Saved entries:
▶
(** * dcitools.devices.doremi.commands: KLV frame codec and command calls

    A shallow embedding of [dcitools/devices/doremi/commands.py] and the
    properties of its frame construction, payload parsing, request-id
    generation, wire-trace explainer and command send/receive paths.

    Conventions of the embedding
    - Python [bytes]/[bytearray] values are [list byte].
    - Python integers are [Z]; [%] with a positive modulus is [Z.modulo].
    - A Python exception is a value of [exn]; a computation that may raise
      returns [exn + A]; a computation that also touches the process state
      (the global [REQUEST_ID], the socket, the log) is a function
      [World -> (exn + A) * World], so that a raise keeps every effect that
      happened before it, as in Python.
    - Names are those of the source; [end_] stands for the attribute
      [end], [def_name] for the [name] of a [MessageDefinition], and
      [CommandCall_send], [CommandCall_receive] for the methods.
    - [toolbox.bytes], the socket, [logging] and the two catalogs are not
      part of the module; they are modelled from the specification or
      taken as parameters, and marked as such.
    - A function with [**kwargs] has two definitions: its body, over the
      dictionary [kwargs] that Python has bound, under the name of the
      function, and its call, which binds the named arguments first,
      under that name followed by [_call].

    The file has three parts: the embedding of the module, the
    vocabulary in which the claims are stated, and the properties. *)

From Stdlib Require Import ZArith Lia Ascii String.
From Stdlib Require Strings.Byte.
From stdpp Require Import base option list strings gmap pretty.

Local Open Scope Z_scope.

Abbreviation byte := Init.Byte.byte.
Abbreviation bytes := (list byte).

(** ** Bytes *)

Definition Z_of_byte (b : byte) : Z := Z.of_N (Byte.to_N b).
Definition convert_to_mobot_format (metadata : json) : result json :=
  file_path ← getitem metadata "file_path";
  file_name ← getitem metadata "file_name";
  parsed_at ← getitem metadata "parsed_at";
  comps ← getitem metadata "compositions";
  n_comps ← len comps;
  comps ← getitem metadata "compositions";
  cs ← iter comps;
  total_layers ← py_sum (λ c, getitem c "layer_count") cs 0;
  capabilities ← for_each (capability metadata) capability_flags;
  categories ← getitem metadata "categories";
  tags ← getitem metadata "tags";
  tls ← getitem metadata "text_layers";
  ts ← iter tls;
  text_layers ← for_each text_layer ts;
  mas ← getitem metadata "media_assets";
  ms ← iter mas;
  placeholders ← media_placeholders ms;
  opps ← getitem metadata "opportunities";
  os ← iter opps;
  usage_scenarios ← for_each usage_scenario os;
  bit_depth ← getitem metadata "bit_depth";
  expression_engine ← getitem metadata "expression_engine";
  effs ← getitem metadata "effects";
  es ← iter effs;
  effects_used ← for_each (λ e, getitem e "name") es;
  comps ← getitem metadata "compositions";
  cs ← iter comps;
  rs ← for_each resolution cs;
  Ok (JDict
    [ ("template_path", file_path);
      ("template_name", file_name);
      ("analyzed_at", parsed_at);
      ("compositions", JInt n_comps);
      ("total_layers", JInt total_layers);
      ("capabilities", JDict capabilities);
      ("categories", categories);
      ("tags", tags);
      ("customizable_elements", JDict
         [ ("text_layers", JList text_layers);
           ("media_placeholders", JList placeholders) ]);
      ("usage_scenarios", JList usage_scenarios);
      ("technical_details", JDict
         [ ("bit_depth", bit_depth);
           ("expression_engine", expression_engine);
           ("effects_used", JList effects_used);
           ("resolutions", JList (JStr <$> set_iter rs)) ]) ]).
End Converter.

(** What the language promises of [list(set(xs))]: every element of [xs],
    once each, in some order. *)
Definition set_semantics (set_iter : list string → list string) : Prop :=
  ∀ xs, NoDup (set_iter xs) ∧ ∀ x, x ∈ set_iter xs ↔ x ∈ xs.

(** Two iteration orders a process can have: one of the distinct elements
    in the order of their last insertion, and the same reversed. *)
Definition set_forward (xs : list string) : list string := remove_dups xs.
Definition set_backward (xs : list string) : list string := reverse (remove_dups xs).

(** A [repr] for the examples, none of which formats a container. *)
Definition no_repr (v : json) : string := "".

Definition composition (name : string) (w h layers : Z) : json :=
  JDict [("name", JStr name); ("width", JInt w); ("height", JInt h);
         ("layer_count", JInt layers)].

Definition all_flags (b : bool) : json :=
  JDict ((λ kf : string * string, (kf.2, JBool b)) <$> capability_flags).

(** [del v[k]] on a dict. *)
Definition del_key (k : string) (v : json) : json :=
  match v with
  | JDict d => JDict (filter (λ kv, kv.1 ≠ k) d)
  | _ => v
  end.

(** A raw record with every key the converter reads, around the given
    capability flags. *)
Definition sample_with (capabilities : json) : json :=
  JDict
    [ ("file_path", JStr "/t/a.aep"); ("file_name", JStr "a.aep");
      ("parsed_at", JStr "2025-01-01T00:00:00Z");
      ("compositions", JList [composition "Main" 1920 1080 3;
                              composition "Alt" 1280 720 2;
                              composition "Main2" 1920 1080 1]);
      ("text_layers", JList [JDict [("layer_name", JStr "Title");
                                    ("source_text", JStr "Hello");
                                    ("comp_id", JInt 1)]]);
      ("media_assets", JList [JDict [("name", JStr "logo"); ("type", JStr "image");
                                     ("is_placeholder", JBool true)];
                              JDict [("name", JStr "bg"); ("type", JStr "video");
                                     ("is_placeholder", JBool false)]]);
      ("capabilities", capabilities);
      ("categories", JList [JStr "Intro"]); ("tags", JList [JStr "hd"]);
      ("opportunities", JList []);
      ("bit_depth", JInt 8); ("expression_engine", JStr "javascript");
      ("effects", JList [JDict [("name", JStr "Glow")]]) ].

Definition sample_raw : json := sample_with (all_flags true).

(** The entry the converter returns for it, when sets iterate forwards. *)
Definition sample_entry : json :=
  Eval vm_compute in
    match convert_to_mobot_format no_repr set_forward sample_raw with
    | Ok entry => entry
    | Raise _ => JNull
    end.

(** The same record when the engine left one flag out. *)
Definition sample_without_flag (flag : string) : json :=
  sample_with (del_key flag (all_flags true)).

(** The raw records the converter can read in full.  It subscripts every
    one of these keys, and no other. *)
Definition read_keys : list string :=
  [ "file_path"; "file_name"; "parsed_at"; "compositions"; "capabilities";
    "categories"; "tags"; "text_layers"; "media_assets"; "opportunities";
    "bit_depth"; "expression_engine"; "effects" ].

Definition has_key (k : string) (v : json) : bool :=
  match v with
  | JDict d => bool_decide (is_Some (assoc k d))
  | _ => false
  end.

Definition has_keys (ks : list string) (v : json) : bool :=
  forallb (λ k, has_key k v) ks.

(** [v[k]] exists and satisfies [p]. *)
Definition field (k : string) (p : json → bool) (v : json) : bool :=
  match v with
  | JDict d =>
      match assoc k d with
      | Some x => p x
      | None => false
      end
  | _ => false
  end.
(** * squashfs-tools-ng: pseudo-file parser, stream reader and block signatures

    A shallow embedding of the parts of gensquashfs and of the io library
    that the specification talks about:

    - [fstree_from_file.c]: [read_u32], [read_str], [skip_space],
      [name_string_length], [quote_remove], the option loop of [glob_files],
      [handle_line] and [fstree_from_file_stream];
    - [mkfs.c]: [override_owner_dfs] and the place [main] calls it from;
    - [istream.c]: [istream_read];
    - [internal.h]: [MK_BLK_SIG] and [BLK_SIZE].

    C strings are lists of characters; the end of the list plays the role of
    the terminating NUL.  Unsigned machine integers are [Z] with the
    wrap-around written out. *)

From Stdlib Require Import ZArith List Bool Ascii String Lia.
From Stdlib.Strings Require Import Byte.
Import ListNotations.

Local Open Scope Z_scope.
Local Open Scope bool_scope.

(** ** Machine integers *)

Definition u32_max : Z := 0xFFFFFFFF.

Definition u32 (x : Z) : Z := x mod 2 ^ 32.
Definition u64 (x : Z) : Z := x mod 2 ^ 64.

(** ** C strings and <ctype.h> *)

Definition cstring : Type := list ascii.

(** A string literal as a C string. *)
Definition cstr (s : string) : cstring := list_ascii_of_string s.

Definition char_code (c : ascii) : Z := Z.of_N (N_of_ascii c).

(** [isdigit] and [isspace] in the C locale. *)
Definition isdigit (c : ascii) : bool :=
  (48 <=? char_code c) && (char_code c <=? 57).

Definition isspace (c : ascii) : bool :=
  (char_code c =? 32) || ((9 <=? char_code c) && (char_code c <=? 13)).

(** [*str], with the end of the list read as NUL. *)
Definition peek (str : cstring) : ascii :=
  match str with
  | c :: _ => c
  | [] => zero
  end.

(** ** internal.h: block signatures *)

Module BlockSig.

(** [#define MK_BLK_SIG(chksum, size)
      (((uint64_t)(size) << 32) | (uint64_t)(chksum))] *)
Definition MK_BLK_SIG (chksum size : Z) : Z :=
  Z.lor (u64 (Z.shiftl (u64 size) 32)) (u64 chksum).

(** [#define BLK_SIZE(sig) ((sig) >> 32)] *)
Definition BLK_SIZE (sig : Z) : Z := Z.shiftr sig 32.

End BlockSig.

(** ** fstree_from_file.c: numbers *)

(** The body of the [while (isdigit( *str))] loop of [read_u32]; [out] is the
    value accumulated so far. *)
Fixpoint read_u32_loop (str : cstring) (out base : Z) : option (cstring * Z) :=
  match str with
  | c :: str' =>
      if isdigit c then
        let x := u32 (char_code c - 48) in
        if (x >=? base) || (out >? u32 (u32_max - x) / base) then None
        else read_u32_loop str' (u32 (out * base + x)) base
      else Some (str, out)
  | [] => Some (str, out)
  end.

(** [static char *read_u32(char *str, sqfs_u32 *out, sqfs_u32 base)]:
    [None] is the NULL return, [Some (rest, out)] the pointer behind the
    digits together with the value stored through [out]. *)
Definition read_u32 (str : cstring) (base : Z) : option (cstring * Z) :=
  if isdigit (peek str) then read_u32_loop str 0 base else None.

(** The leading run of decimal digit characters and what follows it. *)
Fixpoint digit_run (str : cstring) : cstring :=
  match str with
  | c :: str' => if isdigit c then c :: digit_run str' else []
  | [] => []
  end.

Fixpoint after_digits (str : cstring) : cstring :=
  match str with
  | c :: str' => if isdigit c then after_digits str' else str
  | [] => []
  end.

Definition digit_val (c : ascii) : Z := char_code c - 48.

(** Positional value of a digit string in base [base], starting from [acc]. *)
Definition digits_value_from (base acc : Z) (run : cstring) : Z :=
  fold_left (fun v c => v * base + digit_val c) run acc.

Definition digits_value (base : Z) (run : cstring) : Z :=
  digits_value_from base 0 run.

Definition digits_below (base : Z) (run : cstring) : bool :=
  forallb (fun c => digit_val c <? base) run.


(** ** fstree_from_file.c: strings *)

Definition CH_DQUOTE : ascii := "034"%char.
Definition CH_SQUOTE : ascii := "'"%char.
Definition CH_BACKSLASH : ascii := "\"%char.
Definition CH_STAR : ascii := "*"%char.
Definition CH_HASH : ascii := "#"%char.
Definition CH_MINUS : ascii := "-"%char.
◀
- **Task brief**
Will you return exactly the lines above from the one with "one of these keys, and no other. *)" down to the one with "(** [v[k]] exists and satisfies [p]. *)", counting both as part of the range?

- **Solution**
    one of these keys, and no other. *)
Definition read_keys : list string :=
  [ "file_path"; "file_name"; "parsed_at"; "compositions"; "capabilities";
    "categories"; "tags"; "text_layers"; "media_assets"; "opportunities";
    "bit_depth"; "expression_engine"; "effects" ].

Definition has_key (k : string) (v : json) : bool :=
  match v with
  | JDict d => bool_decide (is_Some (assoc k d))
  | _ => false
  end.

Definition has_keys (ks : list string) (v : json) : bool :=
  forallb (λ k, has_key k v) ks.

(** [v[k]] exists and satisfies [p]. *)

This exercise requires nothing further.